[Recorded data]
+++
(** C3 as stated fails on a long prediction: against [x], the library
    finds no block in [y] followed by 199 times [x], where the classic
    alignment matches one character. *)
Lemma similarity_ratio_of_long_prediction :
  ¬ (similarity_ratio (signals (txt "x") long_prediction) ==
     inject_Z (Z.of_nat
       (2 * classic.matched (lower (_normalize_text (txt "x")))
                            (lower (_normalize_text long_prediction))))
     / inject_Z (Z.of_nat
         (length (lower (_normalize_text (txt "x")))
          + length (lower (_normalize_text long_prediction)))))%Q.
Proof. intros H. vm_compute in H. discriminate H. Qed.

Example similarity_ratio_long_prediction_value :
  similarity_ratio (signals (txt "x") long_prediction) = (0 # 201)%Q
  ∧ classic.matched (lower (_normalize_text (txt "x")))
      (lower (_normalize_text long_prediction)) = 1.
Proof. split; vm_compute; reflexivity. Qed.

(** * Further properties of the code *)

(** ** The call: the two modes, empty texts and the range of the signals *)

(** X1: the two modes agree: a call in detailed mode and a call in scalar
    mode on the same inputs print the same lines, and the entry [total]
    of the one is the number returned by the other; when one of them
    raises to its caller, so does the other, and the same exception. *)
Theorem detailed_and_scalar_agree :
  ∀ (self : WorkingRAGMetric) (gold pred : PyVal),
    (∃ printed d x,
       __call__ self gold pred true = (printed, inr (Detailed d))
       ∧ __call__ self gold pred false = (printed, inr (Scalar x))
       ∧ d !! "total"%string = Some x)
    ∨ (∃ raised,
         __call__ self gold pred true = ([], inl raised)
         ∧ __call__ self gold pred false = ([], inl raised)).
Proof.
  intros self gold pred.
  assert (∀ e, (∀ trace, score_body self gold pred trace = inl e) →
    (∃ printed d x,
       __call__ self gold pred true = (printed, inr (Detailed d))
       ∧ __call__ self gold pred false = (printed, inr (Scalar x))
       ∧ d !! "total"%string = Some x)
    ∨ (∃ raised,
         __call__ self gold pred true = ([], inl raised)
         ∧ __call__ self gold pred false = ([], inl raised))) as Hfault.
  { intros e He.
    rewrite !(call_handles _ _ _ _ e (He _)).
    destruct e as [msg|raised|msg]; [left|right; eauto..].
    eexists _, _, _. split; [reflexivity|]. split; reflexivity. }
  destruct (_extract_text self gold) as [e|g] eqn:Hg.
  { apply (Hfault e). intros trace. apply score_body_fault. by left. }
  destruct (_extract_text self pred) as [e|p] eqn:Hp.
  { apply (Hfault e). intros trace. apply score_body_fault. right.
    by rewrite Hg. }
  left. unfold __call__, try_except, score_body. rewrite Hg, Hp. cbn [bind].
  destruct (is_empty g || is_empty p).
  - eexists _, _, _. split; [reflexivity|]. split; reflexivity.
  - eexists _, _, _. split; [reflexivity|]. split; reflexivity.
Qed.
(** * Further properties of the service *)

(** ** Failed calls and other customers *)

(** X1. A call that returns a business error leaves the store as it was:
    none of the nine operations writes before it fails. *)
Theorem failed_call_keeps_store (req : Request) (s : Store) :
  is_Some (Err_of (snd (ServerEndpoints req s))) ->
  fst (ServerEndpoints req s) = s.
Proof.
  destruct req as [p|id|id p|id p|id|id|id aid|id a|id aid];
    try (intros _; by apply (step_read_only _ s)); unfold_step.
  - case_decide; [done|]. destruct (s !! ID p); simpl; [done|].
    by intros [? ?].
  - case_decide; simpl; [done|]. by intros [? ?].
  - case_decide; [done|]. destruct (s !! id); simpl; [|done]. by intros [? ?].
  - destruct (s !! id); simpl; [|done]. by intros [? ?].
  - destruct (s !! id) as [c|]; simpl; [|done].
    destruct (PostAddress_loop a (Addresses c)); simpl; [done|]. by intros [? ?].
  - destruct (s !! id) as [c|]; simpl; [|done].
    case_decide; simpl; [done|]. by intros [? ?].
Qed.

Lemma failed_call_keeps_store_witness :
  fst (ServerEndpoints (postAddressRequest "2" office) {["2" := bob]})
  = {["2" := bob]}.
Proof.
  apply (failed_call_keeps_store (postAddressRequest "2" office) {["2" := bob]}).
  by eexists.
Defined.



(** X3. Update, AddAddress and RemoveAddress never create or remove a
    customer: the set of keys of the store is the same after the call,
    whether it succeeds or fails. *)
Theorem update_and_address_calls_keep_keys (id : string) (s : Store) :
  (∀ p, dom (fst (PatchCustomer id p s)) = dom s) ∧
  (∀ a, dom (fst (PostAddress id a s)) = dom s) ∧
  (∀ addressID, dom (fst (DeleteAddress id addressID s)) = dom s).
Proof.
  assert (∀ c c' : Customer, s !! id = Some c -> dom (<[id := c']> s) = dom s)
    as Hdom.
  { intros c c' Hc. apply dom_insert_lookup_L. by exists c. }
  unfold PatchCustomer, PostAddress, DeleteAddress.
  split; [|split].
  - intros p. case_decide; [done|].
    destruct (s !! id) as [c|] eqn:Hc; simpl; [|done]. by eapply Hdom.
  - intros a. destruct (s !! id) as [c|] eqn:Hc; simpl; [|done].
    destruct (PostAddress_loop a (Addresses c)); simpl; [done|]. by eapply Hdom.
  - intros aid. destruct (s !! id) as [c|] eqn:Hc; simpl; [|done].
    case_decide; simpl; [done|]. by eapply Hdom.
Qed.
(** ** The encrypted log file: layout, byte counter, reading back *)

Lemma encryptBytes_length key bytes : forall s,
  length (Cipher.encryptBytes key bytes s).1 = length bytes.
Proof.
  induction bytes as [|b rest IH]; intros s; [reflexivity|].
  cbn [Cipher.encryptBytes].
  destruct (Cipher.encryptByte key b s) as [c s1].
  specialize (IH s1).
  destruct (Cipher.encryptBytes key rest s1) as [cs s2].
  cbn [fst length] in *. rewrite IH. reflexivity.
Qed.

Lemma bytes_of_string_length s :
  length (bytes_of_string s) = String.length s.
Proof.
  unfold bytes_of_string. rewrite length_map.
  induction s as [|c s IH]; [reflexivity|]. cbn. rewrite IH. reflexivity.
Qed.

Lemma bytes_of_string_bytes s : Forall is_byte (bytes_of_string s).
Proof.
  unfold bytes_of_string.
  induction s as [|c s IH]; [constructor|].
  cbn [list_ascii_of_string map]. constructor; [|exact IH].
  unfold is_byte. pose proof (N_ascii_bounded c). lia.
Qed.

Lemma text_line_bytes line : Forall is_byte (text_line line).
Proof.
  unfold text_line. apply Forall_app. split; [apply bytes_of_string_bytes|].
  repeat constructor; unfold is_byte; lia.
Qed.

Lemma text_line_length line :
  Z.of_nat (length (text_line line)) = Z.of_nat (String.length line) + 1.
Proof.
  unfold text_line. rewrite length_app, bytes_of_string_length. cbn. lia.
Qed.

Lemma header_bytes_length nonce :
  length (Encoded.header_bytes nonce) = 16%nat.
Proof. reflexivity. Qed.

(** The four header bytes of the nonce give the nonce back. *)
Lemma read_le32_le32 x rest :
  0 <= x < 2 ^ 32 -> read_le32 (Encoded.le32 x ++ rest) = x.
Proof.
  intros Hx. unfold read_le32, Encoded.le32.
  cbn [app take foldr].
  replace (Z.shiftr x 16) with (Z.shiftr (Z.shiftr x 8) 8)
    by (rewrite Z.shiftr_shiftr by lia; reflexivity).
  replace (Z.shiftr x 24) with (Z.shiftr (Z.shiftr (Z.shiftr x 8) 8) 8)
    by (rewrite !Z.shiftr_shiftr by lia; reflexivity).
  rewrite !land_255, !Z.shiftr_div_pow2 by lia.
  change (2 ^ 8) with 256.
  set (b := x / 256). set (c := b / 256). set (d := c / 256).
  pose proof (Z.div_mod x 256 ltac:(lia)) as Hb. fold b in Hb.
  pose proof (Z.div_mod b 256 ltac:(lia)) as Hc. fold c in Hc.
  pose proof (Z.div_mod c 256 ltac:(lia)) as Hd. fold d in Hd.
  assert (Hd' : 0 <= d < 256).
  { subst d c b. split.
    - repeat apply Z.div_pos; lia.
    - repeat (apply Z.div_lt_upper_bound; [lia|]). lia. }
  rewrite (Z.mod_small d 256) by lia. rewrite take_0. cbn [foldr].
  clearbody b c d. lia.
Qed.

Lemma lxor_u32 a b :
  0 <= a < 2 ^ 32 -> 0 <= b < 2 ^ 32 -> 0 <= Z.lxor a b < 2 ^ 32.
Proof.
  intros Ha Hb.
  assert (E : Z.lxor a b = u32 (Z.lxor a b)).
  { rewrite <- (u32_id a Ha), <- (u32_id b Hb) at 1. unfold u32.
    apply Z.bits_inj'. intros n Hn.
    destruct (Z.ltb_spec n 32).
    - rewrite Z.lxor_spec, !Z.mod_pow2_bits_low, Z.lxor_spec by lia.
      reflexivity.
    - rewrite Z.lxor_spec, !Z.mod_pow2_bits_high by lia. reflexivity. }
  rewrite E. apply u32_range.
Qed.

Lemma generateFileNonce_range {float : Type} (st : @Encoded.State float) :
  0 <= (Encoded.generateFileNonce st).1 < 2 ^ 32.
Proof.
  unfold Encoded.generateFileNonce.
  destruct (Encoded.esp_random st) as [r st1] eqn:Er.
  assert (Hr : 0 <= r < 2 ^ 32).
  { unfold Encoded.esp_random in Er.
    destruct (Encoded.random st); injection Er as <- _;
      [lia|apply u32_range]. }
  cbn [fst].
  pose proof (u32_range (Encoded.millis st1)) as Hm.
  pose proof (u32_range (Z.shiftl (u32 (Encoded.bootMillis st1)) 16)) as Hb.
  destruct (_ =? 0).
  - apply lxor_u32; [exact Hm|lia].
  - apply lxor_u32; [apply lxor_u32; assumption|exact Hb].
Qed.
+++
#### TASK STATEMENT:
Using the data above, show each line where "reflexivity" occurs.

#### ANSWER SPACE:
Proof. split; vm_compute; reflexivity. Qed.
    eexists _, _, _. split; [reflexivity|]. split; reflexivity. }
  - eexists _, _, _. split; [reflexivity|]. split; reflexivity.
  - eexists _, _, _. split; [reflexivity|]. split; reflexivity.
  induction bytes as [|b rest IH]; intros s; [reflexivity|].
  cbn [fst length] in *. rewrite IH. reflexivity.
  induction s as [|c s IH]; [reflexivity|]. cbn. rewrite IH. reflexivity.
Proof. reflexivity. Qed.
    by (rewrite Z.shiftr_shiftr by lia; reflexivity).
    by (rewrite !Z.shiftr_shiftr by lia; reflexivity).
      reflexivity.
    - rewrite Z.lxor_spec, !Z.mod_pow2_bits_high by lia. reflexivity. }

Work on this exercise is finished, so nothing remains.